-- DATA FOR THE TASK follows --

Lemma match_end_Some p m rest m' rest' :
  match_end p m rest = Some (m', rest') →
  ∃ ext, m' = m ++ ext ∧ rest = ext ++ rest'
         ∧ matches (body p) m' = true ∧ ahead p rest' = true.
Proof.
  revert m. induction rest as [|c rest IH]; intros m; simpl.
  - destruct (matches (body p) m && ahead p []) eqn:Hok; [|done].
    intros [= <- <-]. apply andb_true_iff in Hok as [? ?].
    exists []. by rewrite app_nil_r.
  - destruct (match_end p (m ++ [c]) rest) as [[m1 rest1]|] eqn:Hlong.
    + intros [= <- <-]. apply IH in Hlong as (ext & Hm1 & Hr & ? & ?).
      exists (c :: ext). split_and!; try done.
      * by rewrite Hm1, <- app_assoc.
      * by rewrite Hr.
    + destruct (matches (body p) m && ahead p (c :: rest)) eqn:Hok; [|done].
      intros [= <- <-]. apply andb_true_iff in Hok as [? ?].
      exists []. by rewrite app_nil_r.
Qed.

Lemma match_end_None p m rest :
  match_end p m rest = None →
  ∀ ext rest', rest = ext ++ rest' → matches (body p) (m ++ ext) && ahead p rest' = false.
Proof.
  revert m. induction rest as [|c rest IH]; intros m; simpl.
  - destruct (matches (body p) m && ahead p []) eqn:Hok; [done|].
    intros _ ext rest' Hs. symmetry in Hs. apply app_eq_nil in Hs as [-> ->].
    by rewrite app_nil_r.
  - destruct (match_end p (m ++ [c]) rest) as [[m1 rest1]|] eqn:Hlong; [done|].
    destruct (matches (body p) m && ahead p (c :: rest)) eqn:Hok; [done|].
    intros _ ext rest' Hs. destruct ext as [|c' ext].
    + simpl in Hs. subst rest'. by rewrite app_nil_r.
    + simpl in Hs. injection Hs as <- ->.
      specialize (IH _ Hlong ext rest' eq_refl). by rewrite <- app_assoc in IH.
Qed.

Lemma exec_from_Some p pre suf pre' m rest :
  exec_from p pre suf = Some (pre', m, rest) →
  ∃ skipped,
    pre' = pre ++ skipped ∧ suf = skipped ++ m ++ rest
    ∧ behind p pre' = true ∧ matches (body p) m = true ∧ ahead p rest = true
    ∧ ∀ s1 ext rest1,
        suf = s1 ++ ext ++ rest1 → (length s1 < length skipped)%nat →
        behind p (pre ++ s1) && (matches (body p) ext && ahead p rest1) = false.
Proof.
  revert pre. induction suf as [|c suf IH]; intros pre;
    cbn [exec_from];
    destruct (if behind p pre then match_end p [] _ else None)
      as [[m1 r1]|] eqn:Hhere; try done.
  - intros [= <- <- <-]. destruct (behind p pre) eqn:Hb; [|done].
    apply match_end_Some in Hhere as (ext & -> & Hs & ? & ?).
    exists []. rewrite app_nil_r. split_and!; try done.
    intros ? ? ? _ Hlen. simpl in Hlen. lia.
  - intros [= <- <- <-]. destruct (behind p pre) eqn:Hb; [|done].
    apply match_end_Some in Hhere as (ext & -> & Hs & ? & ?).
    exists []. rewrite app_nil_r. split_and!; try done.
    intros ? ? ? _ Hlen. simpl in Hlen. lia.
  - intros Hex. apply IH in Hex as (sk & Hpre & Hsuf & Hb & Hm & Ha & Hmin).
    exists (c :: sk). split_and!; try done.
    + by rewrite Hpre, <- app_assoc.
    + by rewrite Hsuf.
    + intros s1 ext rest1 Hs Hlen. destruct s1 as [|c1 s1].
      * rewrite app_nil_r. destruct (behind p pre); [|done]. simpl.
        by apply (match_end_None p [] _ Hhere ext rest1).
      * simpl in Hs. injection Hs as <- Hs.
        specialize (Hmin s1 ext rest1 Hs). rewrite <- app_assoc in Hmin.
        apply Hmin. simpl in Hlen. lia.
Qed.

Lemma exec_from_None p pre suf :
  exec_from p pre suf = None →
  ∀ s1 ext rest1,
    suf = s1 ++ ext ++ rest1 →
    behind p (pre ++ s1) && (matches (body p) ext && ahead p rest1) = false.
Proof.
  revert pre. induction suf as [|c suf IH]; intros pre;
    cbn [exec_from];
    destruct (if behind p pre then match_end p [] _ else None)
      as [[m1 r1]|] eqn:Hhere; try done.
  - intros _ s1 ext rest1 Hs. symmetry in Hs.
    apply app_eq_nil in Hs as [-> Hs]. rewrite app_nil_r.
    destruct (behind p pre); [|done]. simpl.
    by apply (match_end_None p [] _ Hhere ext rest1).
  - intros Hex s1 ext rest1 Hs. destruct s1 as [|c1 s1].
    + rewrite app_nil_r. destruct (behind p pre); [|done]. simpl.
      by apply (match_end_None p [] _ Hhere ext rest1).
    + simpl in Hs. injection Hs as <- Hs.
      specialize (IH _ Hex s1 ext rest1 Hs). by rewrite <- app_assoc in IH.
Qed.

End exec_facts.

Lemma exec_first (p : pattern) (s : jsstring) :
  match exec p s with
  | Some (pre, m, rest) =>
      s = pre ++ m ++ rest
      ∧ behind p pre = true ∧ matches (body p) m = true ∧ ahead p rest = true
      ∧ ∀ s1 ext rest1,
          s = s1 ++ ext ++ rest1 →
          behind p s1 && (matches (body p) ext && ahead p rest1) = true →
          (length pre ≤ length s1)%nat
  | None =>
      ∀ s1 ext rest1,
        s = s1 ++ ext ++ rest1 →
        behind p s1 && (matches (body p) ext && ahead p rest1) = false
  end.
Proof.
  unfold exec. destruct (exec_from p [] s) as [[[pre m] rest]|] eqn:Hex.
  - apply exec_from_Some in Hex as (sk & -> & -> & Hb & Hm & Ha & Hmin).
    simpl in *. split_and!; try done.
    intros s1 ext rest1 Hs Hok.
    destruct (decide (length s1 < length sk)%nat) as [Hlt|]; [|lia].
    rewrite (Hmin s1 ext rest1 Hs Hlt) in Hok. done.
  - apply (exec_from_None p [] s Hex).
Qed.

(** * [defaultValueInformationSchema] *)

Section default_value_facts.

Lemma ahead_no_dot (post : jsstring) :
  ahead nextvalWithoutSchema post = true ↔ dot ∉ post.
Proof.
  unfold nextvalWithoutSchema. simpl. rewrite matches_lang, lang_star_cls.
  rewrite Forall_forall. split.
  - intros Hall Hin. specialize (Hall _ Hin). by rewrite N.eqb_refl in Hall.
  - intros Hnot c Hc. apply negb_true_iff, N.eqb_neq. by intros ->.
Qed.

Lemma same_length_split (s1 s2 t1 t2 : jsstring) :
  s1 ++ s2 = t1 ++ t2 → length s1 = length t1 → s1 = t1 ∧ s2 = t2.
Proof. intros Hs Hl. by apply app_inj_1. Qed.

(** The first step: [public.] goes right after the first [nextval('] that no
    dot follows, and nowhere else. *)
Lemma schema_inserted (value : jsstring) :
  (∀ pre post,
      unqualified_at value pre post →
      (∀ pre' post', unqualified_at value pre' post' → (length pre ≤ length pre')%nat) →
      replace nextvalWithoutSchema (str "public.") value = pre ++ str "public." ++ post)
  ∧ ((∀ pre post, ¬ unqualified_at value pre post) →
     replace nextvalWithoutSchema (str "public.") value = value).
Proof.
  unfold replace. pose proof (exec_first nextvalWithoutSchema value) as Hex.
  destruct (exec nextvalWithoutSchema value) as [[[pre0 m] rest]|].
  - destruct Hex as (Hs & Hb & Hm & Ha & Hmin).
    apply matches_lang, lang_eps_inv in Hm as ->. simpl in Hs.
    assert (unqualified_at value pre0 rest) as Hu0.
    { split_and!; [done..|]. by apply ahead_no_dot. }
    split.
    + intros pre post (Hv & Hpre & Hpost) Hfirst.
      assert (length pre0 ≤ length pre)%nat as Hle.
      { apply (Hmin pre [] post); [done|].
        change (behind nextvalWithoutSchema pre) with (ends_with (str "nextval('") pre).
        rewrite Hpre. simpl. by apply ahead_no_dot. }
      specialize (Hfirst _ _ Hu0).
      destruct (same_length_split pre post pre0 rest) as [-> ->];
        [by rewrite <- Hv|lia|done].
    + intros Hnone. by destruct (Hnone _ _ Hu0).
  - split; [|done].
    intros pre post (Hv & Hpre & Hpost) _. exfalso.
    specialize (Hex pre [] post Hv).
    change (behind nextvalWithoutSchema pre) with (ends_with (str "nextval('") pre) in Hex.
    apply ahead_no_dot in Hpost. rewrite Hpre, Hpost in Hex. done.
Qed.

(** The second step: the shortest remainder that leaves a cast at the very
    end is kept; without such a cast the text stays. *)
Lemma cast_stripped (value : jsstring) :
  match match0 trailingCast value with
  | Some _ =>
      ∃ keep cast, cast_at value keep cast
                   ∧ (∀ keep' cast', cast_at value keep' cast' →
                                     (length keep ≤ length keep')%nat)
                   ∧ replace trailingCast [] value = keep
  | None => ∀ keep cast, ¬ cast_at value keep cast
  end.
Proof.
  unfold match0, replace. pose proof (exec_first trailingCast value) as Hex.
  destruct (exec trailingCast value) as [[[pre0 m] rest]|].
  - destruct Hex as (Hs & _ & Hm & Ha & Hmin).
    apply bool_decide_eq_true in Ha as ->. rewrite app_nil_r in Hs.
    apply matches_lang in Hm. exists pre0, m.
    split_and!; [done| |by rewrite !app_nil_r].
    intros keep' cast' [Hv Hc]. apply (Hmin keep' cast' []).
    + by rewrite app_nil_r.
    + apply matches_lang in Hc. simpl. by rewrite Hc.
  - intros keep cast [Hv Hc]. specialize (Hex keep cast []).
    rewrite app_nil_r in Hex. specialize (Hex Hv).
    apply matches_lang in Hc. simpl in Hex. by rewrite Hc in Hex.
Qed.

End default_value_facts.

-- DATA FOR THE TASK concluded --

BRIEF - A line qualifies when it holds the word "Hlong"; report all qualifying lines from the records above.

RESULT OF THIS TASK -
  - destruct (match_end p (m ++ [c]) rest) as [[m1 rest1]|] eqn:Hlong.
    + intros [= <- <-]. apply IH in Hlong as (ext & Hm1 & Hr & ? & ?).
  - destruct (match_end p (m ++ [c]) rest) as [[m1 rest1]|] eqn:Hlong; [done|].
      specialize (IH _ Hlong ext rest' eq_refl). by rewrite <- app_assoc in IH.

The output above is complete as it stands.